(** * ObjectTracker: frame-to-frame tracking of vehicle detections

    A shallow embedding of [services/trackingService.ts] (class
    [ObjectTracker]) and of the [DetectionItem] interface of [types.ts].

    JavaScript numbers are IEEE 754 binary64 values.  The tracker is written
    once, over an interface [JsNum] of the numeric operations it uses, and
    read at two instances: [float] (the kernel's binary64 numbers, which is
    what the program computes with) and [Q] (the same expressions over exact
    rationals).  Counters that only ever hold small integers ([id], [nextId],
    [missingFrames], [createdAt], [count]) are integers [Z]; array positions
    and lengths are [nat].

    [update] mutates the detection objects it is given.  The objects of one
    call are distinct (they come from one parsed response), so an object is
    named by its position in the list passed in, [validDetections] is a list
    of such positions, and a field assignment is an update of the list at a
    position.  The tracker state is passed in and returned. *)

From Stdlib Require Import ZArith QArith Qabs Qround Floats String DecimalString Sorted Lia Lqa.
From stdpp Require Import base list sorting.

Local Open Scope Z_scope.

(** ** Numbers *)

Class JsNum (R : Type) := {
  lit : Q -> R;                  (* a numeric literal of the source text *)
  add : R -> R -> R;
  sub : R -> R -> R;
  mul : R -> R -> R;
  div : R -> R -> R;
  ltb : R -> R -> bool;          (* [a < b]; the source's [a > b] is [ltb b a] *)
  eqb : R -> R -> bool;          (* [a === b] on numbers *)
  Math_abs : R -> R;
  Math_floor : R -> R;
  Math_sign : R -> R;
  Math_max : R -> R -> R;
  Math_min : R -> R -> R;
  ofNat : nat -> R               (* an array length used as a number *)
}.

####

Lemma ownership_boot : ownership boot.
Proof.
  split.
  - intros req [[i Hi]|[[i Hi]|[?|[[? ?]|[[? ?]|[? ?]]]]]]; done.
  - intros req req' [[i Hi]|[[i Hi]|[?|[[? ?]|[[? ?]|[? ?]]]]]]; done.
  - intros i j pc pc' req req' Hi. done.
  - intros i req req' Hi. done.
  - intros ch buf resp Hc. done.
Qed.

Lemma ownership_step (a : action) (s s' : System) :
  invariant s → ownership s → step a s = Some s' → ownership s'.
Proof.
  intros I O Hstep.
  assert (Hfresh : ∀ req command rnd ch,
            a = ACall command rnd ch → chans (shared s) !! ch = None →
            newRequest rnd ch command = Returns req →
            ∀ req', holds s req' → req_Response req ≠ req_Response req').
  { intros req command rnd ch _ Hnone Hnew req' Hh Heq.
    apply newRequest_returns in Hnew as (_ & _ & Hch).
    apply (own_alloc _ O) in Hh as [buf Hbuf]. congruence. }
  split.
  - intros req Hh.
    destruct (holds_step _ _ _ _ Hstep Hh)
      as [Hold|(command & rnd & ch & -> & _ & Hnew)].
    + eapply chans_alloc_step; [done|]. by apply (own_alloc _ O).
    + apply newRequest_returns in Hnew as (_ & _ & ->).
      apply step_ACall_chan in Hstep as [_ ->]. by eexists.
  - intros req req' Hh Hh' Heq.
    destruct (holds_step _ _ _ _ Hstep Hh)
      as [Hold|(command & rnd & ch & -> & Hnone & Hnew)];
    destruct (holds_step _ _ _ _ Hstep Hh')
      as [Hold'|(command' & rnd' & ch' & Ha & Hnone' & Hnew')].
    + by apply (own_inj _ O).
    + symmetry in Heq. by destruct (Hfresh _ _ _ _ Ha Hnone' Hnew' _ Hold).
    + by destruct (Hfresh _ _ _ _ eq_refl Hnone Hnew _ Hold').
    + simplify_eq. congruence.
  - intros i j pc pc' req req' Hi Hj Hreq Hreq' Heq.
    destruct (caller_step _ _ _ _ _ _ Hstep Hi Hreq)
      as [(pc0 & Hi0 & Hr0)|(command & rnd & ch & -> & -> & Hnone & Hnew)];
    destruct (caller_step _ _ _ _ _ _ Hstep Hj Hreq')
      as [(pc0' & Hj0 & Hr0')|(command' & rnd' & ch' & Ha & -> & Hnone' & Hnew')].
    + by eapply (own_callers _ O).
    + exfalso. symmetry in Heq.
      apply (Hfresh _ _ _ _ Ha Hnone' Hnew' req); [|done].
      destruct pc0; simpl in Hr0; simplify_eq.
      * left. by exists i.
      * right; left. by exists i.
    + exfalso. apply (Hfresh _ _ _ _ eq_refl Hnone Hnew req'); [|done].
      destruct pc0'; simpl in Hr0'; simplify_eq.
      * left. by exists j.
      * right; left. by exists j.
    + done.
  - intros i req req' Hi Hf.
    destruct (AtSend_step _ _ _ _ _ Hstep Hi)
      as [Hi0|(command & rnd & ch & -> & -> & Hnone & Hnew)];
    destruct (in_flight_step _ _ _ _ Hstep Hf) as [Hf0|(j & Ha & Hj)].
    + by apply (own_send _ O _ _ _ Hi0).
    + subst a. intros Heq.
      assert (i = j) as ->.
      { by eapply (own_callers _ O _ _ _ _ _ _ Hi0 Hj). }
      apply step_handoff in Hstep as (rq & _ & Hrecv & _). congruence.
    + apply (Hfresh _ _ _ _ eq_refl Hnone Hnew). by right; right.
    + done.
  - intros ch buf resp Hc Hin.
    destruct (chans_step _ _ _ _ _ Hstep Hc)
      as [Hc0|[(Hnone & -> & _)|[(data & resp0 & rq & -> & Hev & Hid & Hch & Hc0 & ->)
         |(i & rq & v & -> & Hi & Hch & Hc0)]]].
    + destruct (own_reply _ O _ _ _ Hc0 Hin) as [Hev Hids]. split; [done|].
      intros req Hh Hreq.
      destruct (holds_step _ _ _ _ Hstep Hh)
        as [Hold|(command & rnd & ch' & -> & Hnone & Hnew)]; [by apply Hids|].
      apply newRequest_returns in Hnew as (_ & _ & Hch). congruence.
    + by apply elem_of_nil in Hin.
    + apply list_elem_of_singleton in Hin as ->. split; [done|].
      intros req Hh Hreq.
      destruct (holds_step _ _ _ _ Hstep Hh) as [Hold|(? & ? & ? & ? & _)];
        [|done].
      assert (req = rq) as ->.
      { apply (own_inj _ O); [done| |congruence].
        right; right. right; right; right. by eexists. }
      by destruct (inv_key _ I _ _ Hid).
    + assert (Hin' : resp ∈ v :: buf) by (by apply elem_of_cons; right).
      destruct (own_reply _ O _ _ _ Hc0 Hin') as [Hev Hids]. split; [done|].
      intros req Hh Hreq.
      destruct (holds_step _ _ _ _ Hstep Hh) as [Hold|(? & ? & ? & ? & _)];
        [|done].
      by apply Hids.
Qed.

####

What is expected
Which lines of the records contain the word "command"? Copy each of them.

Exercise solution
  assert (Hfresh : ∀ req command rnd ch,
            a = ACall command rnd ch → chans (shared s) !! ch = None →
            newRequest rnd ch command = Returns req →
  { intros req command rnd ch _ Hnone Hnew req' Hh Heq.
      as [Hold|(command & rnd & ch & -> & _ & Hnew)].
      as [Hold|(command & rnd & ch & -> & Hnone & Hnew)];
      as [Hold'|(command' & rnd' & ch' & Ha & Hnone' & Hnew')].
      as [(pc0 & Hi0 & Hr0)|(command & rnd & ch & -> & -> & Hnone & Hnew)];
      as [(pc0' & Hj0 & Hr0')|(command' & rnd' & ch' & Ha & -> & Hnone' & Hnew')].
      as [Hi0|(command & rnd & ch & -> & -> & Hnone & Hnew)];
        as [Hold|(command & rnd & ch' & -> & Hnone & Hnew)]; [by apply Hids|].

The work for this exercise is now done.